** Extracted material follows **

(** * CareerBoost job-scraping service: a shallow embedding of
    [backend/services/scrapingService.js] and the properties of its
    normalisation pipeline and run orchestration.

    Conventions of the embedding.
    - A JavaScript string is a [string]; its characters are read as the code
      units U+0000..U+00FF (Latin-1), on which [toLowerCase], [trim] and the
      regular-expression classes [\s] and [\d] are written out.
    - A field that may hold [undefined] or [null] is a [jsval].
    - A number is an IEEE-754 binary64 value. The amounts [parseInt] reads
      from text are values of [spec_float], the specification of binary64
      with its computable rounding, on which the order is proved; the
      success rate is computed with the primitive [float]s, which [Prim2SF]
      maps to the same specification.
    - Asynchronous calls are sequenced as the [await]s sequence them; the
      browser, the pages and the job store are external and enter through an
      explicit environment. *)

From Stdlib Require Import ZArith Ascii String Bool Lia Floats.
From stdpp Require Import base list strings gmap.

Local Open Scope string_scope.
#[local] Set Warnings "-clear-no-such-hyp".

(** ** JavaScript strings and values *)

Module JS.

(** [String.prototype.toLowerCase], one code unit at a time: A..Z and the
    Latin-1 capitals U+00C0..U+00DE (except the multiplication sign U+00D7)
    move up by 32. *)
Definition lower_char (c : ascii) : ascii :=
  let n := nat_of_ascii c in
  if (((65 <=? n) && (n <=? 90)) || ((192 <=? n) && (n <=? 222) && negb (n =? 215)))%nat
  then ascii_of_nat (n + 32)
  else c.

Fixpoint toLowerCase (s : string) : string :=
  match s with
  | EmptyString => EmptyString
  | String c s' => String (lower_char c) (toLowerCase s')
  end.

(** [s.startsWith(k)] *)
Fixpoint startsWith (s k : string) : bool :=
  match k, s with
  | EmptyString, _ => true
  | String _ _, EmptyString => false
  | String a k', String b s' => if Ascii.eqb a b then startsWith s' k' else false
  end.

(** [s.includes(k)]: [k] starts at some position of [s]. *)
Fixpoint includes (s k : string) : bool :=
  startsWith s k ||
  match s with
  | EmptyString => false
  | String _ s' => includes s' k
  end.

(** [\s] on Latin-1: TAB, LF, VT, FF, CR, space and the no-break space. *)
Definition is_space (c : ascii) : bool :=
  let n := nat_of_ascii c in
  (((9 <=? n) && (n <=? 13)) || (n =? 32) || (n =? 160))%nat.

(** [\d] *)
Definition is_digit (c : ascii) : bool :=
  let n := nat_of_ascii c in ((48 <=? n) && (n <=? 57))%nat.

Fixpoint trimStart (s : string) : string :=
  match s with
  | String c s' => if is_space c then trimStart s' else s
  | EmptyString => EmptyString
  end.

(** Characters of a string, and back. *)
Fixpoint chars (s : string) : list ascii :=
  match s with
  | EmptyString => []
  | String c s' => c :: chars s'
  end.

Fixpoint unchars (l : list ascii) : string :=
  match l with
  | [] => EmptyString
  | c :: l' => String c (unchars l')
  end.

Definition trimEnd (s : string) : string :=
  unchars (reverse (chars (trimStart (unchars (reverse (chars s)))))).

(** [s.trim()] *)
Definition trim (s : string) : string := trimEnd (trimStart s).

(** [s.replace(/[\n\t]/g, ' ')] *)
Fixpoint replaceNewlinesTabs (s : string) : string :=
  match s with
  | EmptyString => EmptyString
  | String c s' =>
      String (if ((nat_of_ascii c =? 10) || (nat_of_ascii c =? 9))%nat then " "%char else c)
             (replaceNewlinesTabs s')
  end.
Lemma control_terms_memory (target_velocity current_pulse : double) (reset : bool)
    (c c' : VescWheelController) :
  control_settings c = control_settings c' ->
  reset = true \/ control_memory c = control_memory c' ->
  control_memory (control_terms target_velocity current_pulse reset c)
  = control_memory (control_terms target_velocity current_pulse reset c') /\
  pid_terms (control_terms target_velocity current_pulse reset c)
  = pid_terms (control_terms target_velocity current_pulse reset c') /\
  velocity_sens_ (control_terms target_velocity current_pulse reset c)
  = velocity_sens_ (control_terms target_velocity current_pulse reset c').
Proof.
  intros Hs Hm. unfold control_terms. apply control_pid_memory.
  pose proof (control_resync_memory target_velocity current_pulse reset c c' Hs Hm)
    as Hr.
  assert (Hpp : num_motor_pole_pairs_ c = num_motor_pole_pairs_ c')
    by (unfold control_settings in Hs; congruence).
  rewrite Hpp. revert Hr.
  generalize (control_resync target_velocity current_pulse reset c) as r.
  generalize (control_resync target_velocity current_pulse reset c') as r'.
  intros r' r Hr. unfold control_memory, control_settings in *. fields.
  congruence.
Qed.

Lemma control_antiwindup_kept (c : VescWheelController) (duty : double) :
  let c2 := fst (control_antiwindup c duty) in
  control_settings c2 = control_settings c /\
  target_pulse_ c2 = target_pulse_ c /\
  estimator c2 = estimator c /\
  velocity_sens_ c2 = velocity_sens_ c.
Proof.
  unfold control_antiwindup, windup_rollback, integ_clamp.
  destruct (antiwindup_ c); [|repeat split].
  repeat match goal with
    | |- context [if ?b then _ else _] => destruct b
    end; repeat split.
Qed.

Lemma control_antiwindup_terms (c c' : VescWheelController) :
  control_settings c = control_settings c' ->
  pid_terms c = pid_terms c' ->
  snd (control_antiwindup c (pid_duty c)) = snd (control_antiwindup c' (pid_duty c')) /\
  error_integ_ (fst (control_antiwindup c (pid_duty c)))
  = error_integ_ (fst (control_antiwindup c' (pid_duty c'))).
Proof.
  destruct c as [kp ki kd icl dl aw rate pp gr tc rs ps vr pos prev vs es tp
                 er ed ei eip est].
  destruct c' as [kp' ki' kd' icl' dl' aw' rate' pp' gr' tc' rs' ps' vr' pos' prev'
                  vs' es' tp' er' ed' ei' eip' est'].
  unfold control_settings, pid_terms. fields. intros Hs Ht.
  injection Hs as -> -> -> -> -> -> _ _.
  injection Ht as -> -> -> ->.
  unfold control_antiwindup, windup_rollback, integ_clamp, pid_duty. fields.
  destruct aw'; [|split; reflexivity].
  repeat match goal with
    | |- context [if ?b then _ else _] => destruct b; fields
    end; split; reflexivity.
Qed.

Lemma control_alike (target_velocity current_pulse : double) (reset : bool)
    (c c' : VescWheelController) :
  control_settings c = control_settings c' ->
  reset = true \/ control_memory c = control_memory c' ->
  snd (control target_velocity current_pulse reset c)
  = snd (control target_velocity current_pulse reset c') /\
  control_memory (fst (control target_velocity current_pulse reset c))
  = control_memory (fst (control target_velocity current_pulse reset c')) /\
  velocity_sens_ (fst (control target_velocity current_pulse reset c))
  = velocity_sens_ (fst (control target_velocity current_pulse reset c')).
Proof.
  intros Hs Hm.
  destruct (control_terms_memory target_velocity current_pulse reset c c' Hs Hm)
    as (Hm1 & Ht1 & Hv1).
  unfold control. revert Hm1 Ht1 Hv1.
  generalize (control_terms target_velocity current_pulse reset c) as c1.
  generalize (control_terms target_velocity current_pulse reset c') as c1'.
  intros c1' c1 Hm1 Ht1 Hv1.
  assert (Hs1 : control_settings c1 = control_settings c1')
    by (unfold control_memory in Hm1; congruence).
  destruct (control_antiwindup_terms c1 c1' Hs1 Ht1) as [Hd Hi].
  destruct (control_antiwindup_kept c1 (pid_duty c1)) as (Ks & Kt & Ke & Kv).
  destruct (control_antiwindup_kept c1' (pid_duty c1')) as (Ks' & Kt' & Ke' & Kv').
  destruct (control_antiwindup c1 (pid_duty c1)) as [c2 d].
  destruct (control_antiwindup c1' (pid_duty c1')) as [c2' d'].
  cbn [fst snd] in *. subst d'.
  assert (HL : duty_limiter_ c2 = duty_limiter_ c2')
    by (unfold control_settings in *; congruence).
  rewrite HL. split; [reflexivity|]. split; [|congruence].
  unfold control_memory in *. rewrite Ks, Ks', Kt, Kt', Ke, Ke', Hi. congruence.
Qed.

(** X10.  What [control] emits, and what it will emit later, depends on the
    object only through the settings, the target, the integral and the four
    cells of the estimator: two objects that agree on them hand the same
    duty to the interface and agree on them again after the call.  On a call
    that resets, the settings alone decide: the old target, the old integral
    and the old estimator are forgotten. *)
Theorem X10_control_memory (target_velocity current_pulse : double) (reset : bool)
    (c c' : VescWheelController) :
  control_settings c = control_settings c' ->
  reset = true \/ control_memory c = control_memory c' ->
  snd (control target_velocity current_pulse reset c)
  = snd (control target_velocity current_pulse reset c') /\
  control_memory (fst (control target_velocity current_pulse reset c))
  = control_memory (fst (control target_velocity current_pulse reset c')).
Proof.
  intros Hs Hm.
  destruct (control_alike target_velocity current_pulse reset c c' Hs Hm)
    as (H1 & H2 & _).
  now split.
Qed.

Lemma X10_control_memory_witness :
  let c := scenario zero_object in
  let c' := set_estimator (mkEstimator 50 (fun _ _ => 9) (fun _ => 3%float) [])
              (set_error_integ 12 (set_target_pulse 77 (set_error 5 c))) in
  control_settings c = control_settings c' /\
  snd (control 10 1000 true c) = snd (control 10 1000 true c') /\
  snd (control 10 1003 false (fst (control 10 1000 true c)))
  = snd (control 10 1003 false (fst (control 10 1000 true c'))).
Proof.
  intros c c'.
  assert (Hs : control_settings c = control_settings c') by reflexivity.
  destruct (X10_control_memory 10 1000 true c c' Hs (or_introl eq_refl)) as [H1 H2].
  assert (Hs2 : control_settings (fst (control 10 1000 true c))
                = control_settings (fst (control 10 1000 true c')))
    by (unfold control_memory in H2; congruence).
  exact (conj Hs (conj H1
           (proj1 (X10_control_memory 10 1003 false _ _ Hs2 (or_intror H2))))).
Defined.

Lemma integrate_position_alike (c c' : VescWheelController) :
  alike c c' -> alike (integrate_position c) (integrate_position c').
Proof.
  destruct c as [kp ki kd icl dl aw rate pp gr tc rs ps vr pos prev vs es tp
                 er ed ei eip est].
  destruct c' as [kp' ki' kd' icl' dl' aw' rate' pp' gr' tc' rs' ps' vr' pos' prev'
                  vs' es' tp' er' ed' ei' eip' est'].
  unfold alike, control_memory, control_settings, tick_view. fields.
  intros (Hs & Hv & Hm).
  injection Hs as -> -> -> -> -> -> -> ->.
  injection Hv as -> -> -> -> -> ->.
  unfold integrate_position. fields.
  destruct (_ <? _)%float; fields.
  - split; [reflexivity|]. split; [reflexivity|]. now left.
  - split; [reflexivity|]. split; [reflexivity|].
    destruct Hm as [Hm|Hm]; [now left|right; congruence].
Qed.

Lemma set_reset_alike (v : bool) (c c' : VescWheelController) :
  control_settings c = control_settings c' ->
  (velocity_reference_ c, position_pulse_ c, prev_position_pulse_ c,
   position_sens_ c, velocity_sens_ c)
  = (velocity_reference_ c', position_pulse_ c', prev_position_pulse_ c',
     position_sens_ c', velocity_sens_ c') ->
  control_memory c = control_memory c' ->
  alike (set_reset v c) (set_reset v c').
Proof.
  intros Hs Hv Hm. unfold alike, tick_view, control_memory, control_settings in *.
  fields. split; [exact Hs|]. split; [congruence|]. right. exact Hm.
Qed.

Lemma callback_alike (c c' : VescWheelController) :
  alike c c' ->
  snd (controlTimerCallback c) = snd (controlTimerCallback c') /\
  alike (fst (controlTimerCallback c)) (fst (controlTimerCallback c')).
Proof.
  intros Ha.
  assert (Hv0 : tick_view c = tick_view c') by apply Ha.
  pose proof (integrate_position_alike c c' Ha) as (Hs & Hv & Hm).
  destruct (callback_state c) as [-> ->]. destruct (callback_state c') as [-> ->].
  assert (Hvr : velocity_reference_ c = velocity_reference_ c')
    by (unfold tick_view in Hv0; congruence).
  assert (Hpp : position_pulse_ c = position_pulse_ c')
    by (unfold tick_view in Hv0; congruence).
  assert (Hr : reset_ (integrate_position c) = reset_ (integrate_position c'))
    by (unfold tick_view in Hv; congruence).
  rewrite <- Hvr, <- Hpp, <- Hr.
  assert (Hm' : reset_ (integrate_position c) = true \/
                control_memory (integrate_position c)
                = control_memory (integrate_position c')) by exact Hm.
  destruct (control_alike (velocity_reference_ c) (position_pulse_ c)
              (reset_ (integrate_position c)) _ _ Hs Hm') as (Hcalls & Hmem & Hvs).
  pose proof (kept_control (velocity_reference_ c) (position_pulse_ c)
                (reset_ (integrate_position c)) (integrate_position c)) as Hk.
  pose proof (kept_control (velocity_reference_ c) (position_pulse_ c)
                (reset_ (integrate_position c)) (integrate_position c')) as Hk'.
  apply kept_fields in Hk, Hk'.
  destruct Hk as (_ & Hk2 & _ & Hk4). destruct Hk' as (_ & Hk2' & _ & Hk4').
  rewrite Hcalls. split; [reflexivity|].
  revert Hmem Hvs Hk2 Hk4 Hk2' Hk4'.
  generalize (fst (control (velocity_reference_ c) (position_pulse_ c)
                     (reset_ (integrate_position c)) (integrate_position c))) as c2.
  generalize (fst (control (velocity_reference_ c) (position_pulse_ c)
                     (reset_ (integrate_position c)) (integrate_position c'))) as c2'.
  intros c2' c2 Hmem Hvs Hk2 Hk4 Hk2' Hk4'.
  apply set_reset_alike.
  - unfold control_memory in Hmem. congruence.
  - unfold node_inputs, tick_view in *. congruence.
  - exact Hmem.
Qed.

Lemma handle_alike (event : Event) (c c' : VescWheelController) :
  alike c c' ->
  snd (handle event c) = snd (handle event c') /\
  alike (fst (handle event c)) (fst (handle event c')).
Proof.
  intros Ha. destruct event as [|packet|v|g|t|n]; cbn [handle fst snd].
  - now apply callback_alike.
  - split; [reflexivity|]. unfold updateSensor.
    destruct (String.eqb _ _); [|exact Ha].
    unfold alike, tick_view, control_memory, control_settings in *. fields.
    destruct Ha as (Hs & Hv & Hm).
    split; [exact Hs|]. split; [congruence|exact Hm].
  - split; [reflexivity|].
    unfold alike, tick_view, control_memory, control_settings, setTargetVelocity in *.
    fields. destruct Ha as (Hs & Hv & Hm).
    split; [exact Hs|]. split; [congruence|exact Hm].
  - split; [reflexivity|]. exact Ha.
  - split; [reflexivity|]. exact Ha.
  - split; [reflexivity|].
    unfold alike, tick_view, control_memory, control_settings, setMotorPolePairs in *.
    fields. destruct Ha as (Hs & Hv & Hm).
    split; [congruence|]. split; [exact Hv|].
    destruct Hm as [Hm|Hm]; [now left|right; congruence].
Qed.

Lemma run_events_alike (events : list Event) (c c' : VescWheelController) :
  alike c c' ->
  snd (run_events events c) = snd (run_events events c') /\
  alike (fst (run_events events c)) (fst (run_events events c')).
Proof.
  revert c c'. induction events as [|event rest IH]; intros c c' Ha;
    [split; [reflexivity|exact Ha]|].
  cbn [run_events].
  destruct (handle_alike event c c' Ha) as [Hcalls Ha1].
  destruct (handle event c) as [c1 calls]. destruct (handle event c') as [c1' calls'].
  cbn [fst snd] in *. destruct (IH c1 c1' Ha1) as [Hmore Ha2].
  destruct (run_events rest c1) as [c2 more].
  destruct (run_events rest c1') as [c2' more'].
  cbn [fst snd] in *. now rewrite Hcalls, Hmore.
Qed.
(** * Context management core of the chat client

    A shallow embedding of [src/services/ConversationService.ts]
    (class [ConversationService] and the two static tables above it),
    followed by the properties its specification states about it.

    Modelling conventions.
    - A JavaScript string is the list of its UTF-16 code units, so that
      [length] is the source's [.length].
    - The numbers the service handles (string lengths, cached token
      counts, context limits, the [maxTokens] override) are integers;
      they are modelled in [Z].  The two places where the source leaves
      the integers, [text.length / 4] and [contextLimit * 0.8], are
      modelled with exact rationals ([Q]) and rounded with [Qceiling] and
      [Qfloor] as [Math.ceil] and [Math.floor] do.  (Division by 4 is
      exact in binary64, and for an integer limit below 2^50 in magnitude
      the rounded product [limit * 0.8] has the floor of the exact one.)
      [NaN], which arises when a non-number is multiplied, is the [None]
      of [option Z].
    - [MODEL_CONTEXT_LIMITS] is an object literal: its own properties are
      a finite map, and a read of a name it does not own falls through to
      [Object.prototype].
    - Optional fields and arguments ([tokens?], [systemPrompt?],
      [maxTokens?]) are [option]s, [None] standing for [undefined].
    - A [Date] is its time value in milliseconds, in [Z].
    - [AsyncStorage] is an explicit state, threaded through the
      operations that the source declares [async]. *)

From Stdlib Require Import ZArith QArith Qround Ascii String List Lia.
From stdpp Require Import gmap list.

Import ListNotations.
Local Open Scope Z_scope.

(** ** JavaScript strings *)

Module JsString.

(** One element per UTF-16 code unit. *)
Definition jsstring : Type := list N.

(** A string literal of the source, all of whose characters are ASCII. *)
Definition js (s : string) : jsstring :=
  map N_of_ascii (list_ascii_of_string s).

(** [String.prototype.length], as an integer. *)
Definition jslength (s : jsstring) : Z := Z.of_nat (length s).

(** [s === t] on strings. *)
Definition jseq (s t : jsstring) : bool := bool_decide (s = t).

(** [WhiteSpace] and [LineTerminator] code points of ECMA-262, the ones
    [String.prototype.trim] strips. *)
Definition is_trim_space (c : N) : bool :=
  match c with
  | 9 | 10 | 11 | 12 | 13 | 32 | 160 | 5760 | 8232 | 8233 | 8239 | 8287
  | 12288 | 65279 => true
  | _ => ((8192 <=? c) && (c <=? 8202))%N
  end%N.

Fixpoint trimStart (s : jsstring) : jsstring :=
  match s with
  | c :: rest => if is_trim_space c then trimStart rest else s
  | [] => []
  end.

Definition trimEnd (s : jsstring) : jsstring := rev (trimStart (rev s)).

(** [s.trim()] *)
Definition trim (s : jsstring) : jsstring := trimEnd (trimStart s).

(** [s.replace(/\n/g, ' ')]: every U+000A becomes U+0020. *)
Definition replace_newlines (s : jsstring) : jsstring :=
  map (fun c => if (c =? 10)%N then 32%N else c) s.

(** [s.substring(start, end)]: both arguments are clamped to
    [0 .. s.length] and swapped when [start > end]. *)
Definition substring (s : jsstring) (start stop : Z) : jsstring :=
  let len := jslength s in
  let finalStart := Z.min (Z.max start 0) len in
  let finalEnd := Z.min (Z.max stop 0) len in
  let from := Z.min finalStart finalEnd in
  let to := Z.max finalStart finalEnd in
  take (Z.to_nat (to - from)) (drop (Z.to_nat from) s).

End JsString.
Export JsString.

(** ** Numbers *)

(** [Math.ceil] and [Math.floor] on the exact value of their argument. *)
Definition Math_ceil (x : Q) : Z := Qceiling x.
Definition Math_floor (x : Q) : Z := Qfloor x.

(** ** Data model *)

Record StoredMessage : Type := {
  msg_id : jsstring;
  text : jsstring;
  isUser : bool;
  timestamp : Z;
  tokens : option Z
}.

Record Conversation : Type := {
  id : jsstring;
  title : jsstring;
  messages : list StoredMessage;
  providerId : jsstring;
  modelName : jsstring;
  systemPrompt : option jsstring;
  createdAt : Z;
  updatedAt : Z
}.

Record SystemPrompt : Type := {
  sp_id : jsstring;
  sp_name : jsstring;
  prompt : jsstring;
  isDefault : bool;
  sp_providerId : option jsstring;
  sp_modelName : option jsstring
}.

(** ** Token estimator *)

(** [Math.ceil(text.length / 4)] *)
Definition estimateTokens (text : jsstring) : Z :=
  Math_ceil (inject_Z (jslength text) / 4).

(** ** Values read from an object *)

(** What a property read [o[key]] on the capacity table can evaluate to:
    an own entry of the table, [undefined], or a member that every object
    literal inherits from [Object.prototype] (a function, or the prototype
    itself for [__proto__]). *)
Inductive JsValue : Type :=
| Undefined
| Number (n : Z)
| Inherited (name : jsstring).

(** [ToBoolean]: [undefined] and [0] are falsy, objects are truthy. *)
Definition truthy (v : JsValue) : bool :=
  match v with
  | Undefined => false
  | Number n => negb (n =? 0)
  | Inherited _ => true
  end.

(** [a || b] *)
Definition js_or (a b : JsValue) : JsValue := if truthy a then a else b.

(** [ToNumber]; [None] is [NaN]. *)
Definition to_number (v : JsValue) : option Z :=
  match v with
  | Number n => Some n
  | Undefined | Inherited _ => None
  end.

(** An optional numeric argument or field as a value. *)
Definition optional_number (o : option Z) : JsValue :=
  match o with
  | Some n => Number n
  | None => Undefined
  end.

(** [ToBoolean] on a string: only the empty string is falsy. *)
Definition truthy_string (s : jsstring) : bool :=
  match s with
  | [] => false
  | _ :: _ => true
  end.

(** Property names found on [Object.prototype] (ECMA-262, 20.1.3 and
    B.2.2). *)
Definition Object_prototype_keys : list jsstring :=
  map js
    [ "constructor"; "hasOwnProperty"; "isPrototypeOf";
      "propertyIsEnumerable"; "toLocaleString"; "toString"; "valueOf";
      "__proto__"; "__defineGetter__"; "__defineSetter__";
      "__lookupGetter__"; "__lookupSetter__" ]%string.

(** [o[key]] for an object literal [o] whose own properties are the
    entries of the map. *)
Definition get_property (o : gmap jsstring Z) (key : jsstring) : JsValue :=
  match o !! key with
  | Some n => Number n
  | None =>
      if bool_decide (key ∈ Object_prototype_keys) then Inherited key
      else Undefined
  end.
(** After [normalize_disease_data] on a new normaliser, every symptom of the
    result is recorded. *)
Lemma normalize_disease_data_recorded diseases_data :
  let out := normalize_disease_data isalnum __init__ diseases_data in
  ids_generated (unified_symptom_ids out.2)
  ∧ out.1.2 = unified_symptom_ids out.2
  ∧ diseases_recorded isalnum (unified_symptom_ids out.2) (symptom_to_diseases out.2) out.1.1.
Proof.
  unfold normalize_disease_data. simpl.
  set (ids := assign_ids _ _).
  assert (diseases_recorded isalnum ids ∅ []) as H0 by apply Forall_nil_2.
  pose proof (update_diseases_spec ids diseases_data [] ∅ H0) as H.
  destruct (fold_left _ diseases_data ([], ∅)) as [ds s2d]. simpl in *.
  split_and!; [|done|exact H].
  by apply assign_ids_generated.
Qed.

Lemma create_reverse_mapping_lookup self id :
  create_reverse_mapping self !! id
  = (fun diseases =>
       mkReverseEntry
         (fst <$> List.find (fun item => bool_decide (snd item = id)) (unified_symptom_ids self))
         (length (unique_diseases ∅ diseases)) (unique_diseases ∅ diseases))
    <$> symptom_to_diseases self !! id.
Proof.
  unfold create_reverse_mapping. rewrite map_lookup_imap.
  by destruct (symptom_to_diseases self !! id).
Qed.

(** C5: after the build ([normalize_disease_data] on a new normaliser, then
    [create_reverse_mapping]), every symptom of every disease of the
    normalised knowledge base carries the id generated from its normalised
    name, the reverse index has an entry under that id, and the disease's id
    occurs exactly once among the diseases of the entry; the diseases of
    every entry are those accumulated for the id with the later duplicates
    of a disease id dropped, and [disease_count] is their number. *)
Theorem reverse_index_round_trip (diseases_data : list KB.Disease) :
  let out := normalize_disease_data isalnum __init__ diseases_data in
  let reverse_index := create_reverse_mapping out.2 in
  (∀ disease symptom,
     disease ∈ out.1.1 →
     symptom ∈ KB.get (KB.symptom_list disease) [] →
     ∃ name entry,
       name = _normalize_symptom_name isalnum (KB.get (KB.symptom_name symptom) [])
       ∧ KB.normalized_name symptom = Some name
       ∧ KB.symptom_id symptom = Some (_generate_symptom_id name)
       ∧ reverse_index !! _generate_symptom_id name = Some entry
       ∧ length (filter (fun i => disease_id i = KB.disease_ID disease) (diseases entry)) = 1)
  ∧ (∀ id entry,
       reverse_index !! id = Some entry →
       disease_count entry = length (diseases entry)
       ∧ NoDup (disease_id <$> diseases entry)
       ∧ ∃ accumulated,
           symptom_to_diseases out.2 !! id = Some accumulated
           ∧ ∀ did,
               List.find (fun i => bool_decide (disease_id i = did)) (diseases entry)
               = List.find (fun i => bool_decide (disease_id i = did)) accumulated).
Proof.
  intros out reverse_index.
  destruct (normalize_disease_data_recorded diseases_data) as (Hgen & _ & Hrec).
  fold out in Hgen, Hrec. split.
  - intros disease symptom Hd Hs.
    unfold diseases_recorded in Hrec. rewrite Forall_forall in Hrec.
    specialize (Hrec _ Hd). rewrite Forall_forall in Hrec.
    destruct (Hrec _ Hs)
      as (name & id & Hnorm & Hname & Hid & Hget & l & info & Hl & Hin & Hdid).
    apply Hgen in Hget as ->.
    exists name. eexists. split_and!; [done | done | done | |].
    + unfold reverse_index. rewrite create_reverse_mapping_lookup, Hl. reflexivity.
    + simpl.
      pose proof (unique_diseases_find ∅ l (KB.disease_ID disease)) as Hfind.
      rewrite decide_False in Hfind by apply not_elem_of_empty.
      destruct (List.find _ l) as [i0|] eqn:E0.
      2:{ eapply find_none in E0; [|by apply list_elem_of_In].
          by rewrite bool_decide_true in E0. }
      apply find_some in Hfind as [Hi0 Heq0].
      apply bool_decide_eq_true in Heq0. rewrite <- Heq0.
      apply NoDup_fmap_count; [apply unique_diseases_NoDup | by apply list_elem_of_In].
  - intros id entry. unfold reverse_index. rewrite create_reverse_mapping_lookup.
    destruct (symptom_to_diseases out.2 !! id) as [l|] eqn:El; [|done].
    simpl. intros [= <-]. simpl. split_and!; [done | apply unique_diseases_NoDup |].
    exists l. split; [done|]. intros did.
    rewrite unique_diseases_find. by rewrite decide_False by apply not_elem_of_empty.
Qed.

** End of Extracted material **

**Exercise directions**
Restate, word for word and without additions, every line from the top of the listing above through the line that contains "- A JavaScript string is a".

**Exercise answer**
(** * CareerBoost job-scraping service: a shallow embedding of
    [backend/services/scrapingService.js] and the properties of its
    normalisation pipeline and run orchestration.

    Conventions of the embedding.
    - A JavaScript string is a [string]; its characters are read as the code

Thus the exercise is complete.